:: WORK TO BE COMPLETED ::
Type out every line of the data again, exactly.

:: DATA TO USE ::
(** X11: the rerank leaves unchanged a list in which no anchor occurs more
    often than the cap, and it is idempotent: reranking its own output with
    the same cap changes nothing. *)
Theorem rerank_idempotent (phrases : list string) (cap : Z) :
  rerank_phrases_diverse (rerank_phrases_diverse phrases cap) cap =
  rerank_phrases_diverse phrases cap /\
  ((forall a, (Z.of_nat (anchor_count a phrases) <= cap)%Z) ->
   rerank_phrases_diverse phrases cap = phrases).
Proof.
  split; [|apply rerank_within_cap].
  destruct (rerank_phrases_diverse phrases cap) as [|p out] eqn:Hout;
    [reflexivity|].
  rewrite <- Hout. apply rerank_within_cap. intros a.
  rewrite rerank_count_min.
  assert (Hpos : 1 <= anchor_count (anchor p) (rerank_phrases_diverse phrases cap))
    by (apply anchor_count_pos; rewrite Hout; left; reflexivity).
  rewrite rerank_count_min in Hpos. lia.
Qed.

(** ** The bullet rewrite *)

Lemma injectable_keyword_word (kw : string) :
  in_list (lower kw) INJECTABLE_KEYWORDS = true ->
  no_space kw = true /\ kw <> "".
Proof.
  intros Hinj. apply in_list_In in Hinj.
  assert (Hlow : no_space (lower kw) = true /\ lower kw <> "").
  { unfold INJECTABLE_KEYWORDS in Hinj. simpl in Hinj.
    repeat (destruct Hinj as [<-|Hinj]; [split; [reflexivity|discriminate]|]).
    destruct Hinj. }
  destruct Hlow as [Hns Hne]. rewrite no_space_lower in Hns.
  split; [exact Hns|]. intros ->. apply Hne. reflexivity.
Qed.

Lemma focus_suggestion_differs (b : string) (target_keywords : list string)
    (kw : string) :
  select_kw b target_keywords = Some kw ->
  tighten b +:+ " (Focus: " +:+ kw +:+ ".)" <> b.
Proof.
  intros Hsel Heq.
  apply select_kw_absent in Hsel as (Habs & Hinj & _).
  destruct (injectable_keyword_word kw Hinj) as [Hns Hne].
  pose proof (normalize_keeps_word kw Hns Hne
                (tighten b +:+ " (Focus: ") ".)") as Hin.
  rewrite str_app_assoc, Heq in Hin. congruence.
Qed.

(** X12: when the injection loop selects a keyword outside the tool subset
    for a bullet of at least 20 characters, an edit is always emitted; its
    suggestion is the tightened bullet followed by "(Focus: KEYWORD.)" and
    it does not ask for confirmation. *)
Theorem focus_mention_emitted (bullet : string)
    (target_keywords : list string) (kw : string) :
  20 <= String.length (strip bullet) ->
  select_kw (strip bullet) target_keywords = Some kw ->
  in_list (lower kw) TOOL_KEYWORDS = false ->
  safe_rewrite_bullet bullet target_keywords =
  Some {| target := "bullet";
          original := strip bullet;
          suggestion := tighten (strip bullet) +:+ " (Focus: " +:+ kw +:+ ".)";
          rationale := focus_rationale kw;
          needs_confirmation := false |}.
Proof.
  intros Hlen Hsel Htool. unfold safe_rewrite_bullet.
  replace (is_empty (strip bullet)) with false
    by (destruct (strip bullet); [simpl in Hlen; lia|reflexivity]).
  replace (String.length (strip bullet) <? 20) with false
    by (symmetry; apply Nat.ltb_ge; exact Hlen).
  cbn [orb]. rewrite Hsel.
  destruct (select_kw_absent _ _ _ Hsel) as (_ & Hinj & _).
  destruct (injectable_keyword_word kw Hinj) as [_ Hne].
  replace (is_empty kw) with false by (destruct kw; [congruence|reflexivity]).
  rewrite Htool.
  destruct (String.eqb_spec
              (tighten (strip bullet) +:+ " (Focus: " +:+ kw +:+ ".)")
              (strip bullet)) as [Heq|_]; [|reflexivity].
  exfalso. exact (focus_suggestion_differs _ _ _ Hsel Heq).
Qed.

:: EXPECTED OUTPUT ::
(** X11: the rerank leaves unchanged a list in which no anchor occurs more
    often than the cap, and it is idempotent: reranking its own output with
    the same cap changes nothing. *)
Theorem rerank_idempotent (phrases : list string) (cap : Z) :
  rerank_phrases_diverse (rerank_phrases_diverse phrases cap) cap =
  rerank_phrases_diverse phrases cap /\
  ((forall a, (Z.of_nat (anchor_count a phrases) <= cap)%Z) ->
   rerank_phrases_diverse phrases cap = phrases).
Proof.
  split; [|apply rerank_within_cap].
  destruct (rerank_phrases_diverse phrases cap) as [|p out] eqn:Hout;
    [reflexivity|].
  rewrite <- Hout. apply rerank_within_cap. intros a.
  rewrite rerank_count_min.
  assert (Hpos : 1 <= anchor_count (anchor p) (rerank_phrases_diverse phrases cap))
    by (apply anchor_count_pos; rewrite Hout; left; reflexivity).
  rewrite rerank_count_min in Hpos. lia.
Qed.

(** ** The bullet rewrite *)

Lemma injectable_keyword_word (kw : string) :
  in_list (lower kw) INJECTABLE_KEYWORDS = true ->
  no_space kw = true /\ kw <> "".
Proof.
  intros Hinj. apply in_list_In in Hinj.
  assert (Hlow : no_space (lower kw) = true /\ lower kw <> "").
  { unfold INJECTABLE_KEYWORDS in Hinj. simpl in Hinj.
    repeat (destruct Hinj as [<-|Hinj]; [split; [reflexivity|discriminate]|]).
    destruct Hinj. }
  destruct Hlow as [Hns Hne]. rewrite no_space_lower in Hns.
  split; [exact Hns|]. intros ->. apply Hne. reflexivity.
Qed.

Lemma focus_suggestion_differs (b : string) (target_keywords : list string)
    (kw : string) :
  select_kw b target_keywords = Some kw ->
  tighten b +:+ " (Focus: " +:+ kw +:+ ".)" <> b.
Proof.
  intros Hsel Heq.
  apply select_kw_absent in Hsel as (Habs & Hinj & _).
  destruct (injectable_keyword_word kw Hinj) as [Hns Hne].
  pose proof (normalize_keeps_word kw Hns Hne
                (tighten b +:+ " (Focus: ") ".)") as Hin.
  rewrite str_app_assoc, Heq in Hin. congruence.
Qed.

(** X12: when the injection loop selects a keyword outside the tool subset
    for a bullet of at least 20 characters, an edit is always emitted; its
    suggestion is the tightened bullet followed by "(Focus: KEYWORD.)" and
    it does not ask for confirmation. *)
Theorem focus_mention_emitted (bullet : string)
    (target_keywords : list string) (kw : string) :
  20 <= String.length (strip bullet) ->
  select_kw (strip bullet) target_keywords = Some kw ->
  in_list (lower kw) TOOL_KEYWORDS = false ->
  safe_rewrite_bullet bullet target_keywords =
  Some {| target := "bullet";
          original := strip bullet;
          suggestion := tighten (strip bullet) +:+ " (Focus: " +:+ kw +:+ ".)";
          rationale := focus_rationale kw;
          needs_confirmation := false |}.
Proof.
  intros Hlen Hsel Htool. unfold safe_rewrite_bullet.
  replace (is_empty (strip bullet)) with false
    by (destruct (strip bullet); [simpl in Hlen; lia|reflexivity]).
  replace (String.length (strip bullet) <? 20) with false
    by (symmetry; apply Nat.ltb_ge; exact Hlen).
  cbn [orb]. rewrite Hsel.
  destruct (select_kw_absent _ _ _ Hsel) as (_ & Hinj & _).
  destruct (injectable_keyword_word kw Hinj) as [_ Hne].
  replace (is_empty kw) with false by (destruct kw; [congruence|reflexivity]).
  rewrite Htool.
  destruct (String.eqb_spec
              (tighten (strip bullet) +:+ " (Focus: " +:+ kw +:+ ".)")
              (strip bullet)) as [Heq|_]; [|reflexivity].
  exfalso. exact (focus_suggestion_differs _ _ _ Hsel Heq).
Qed.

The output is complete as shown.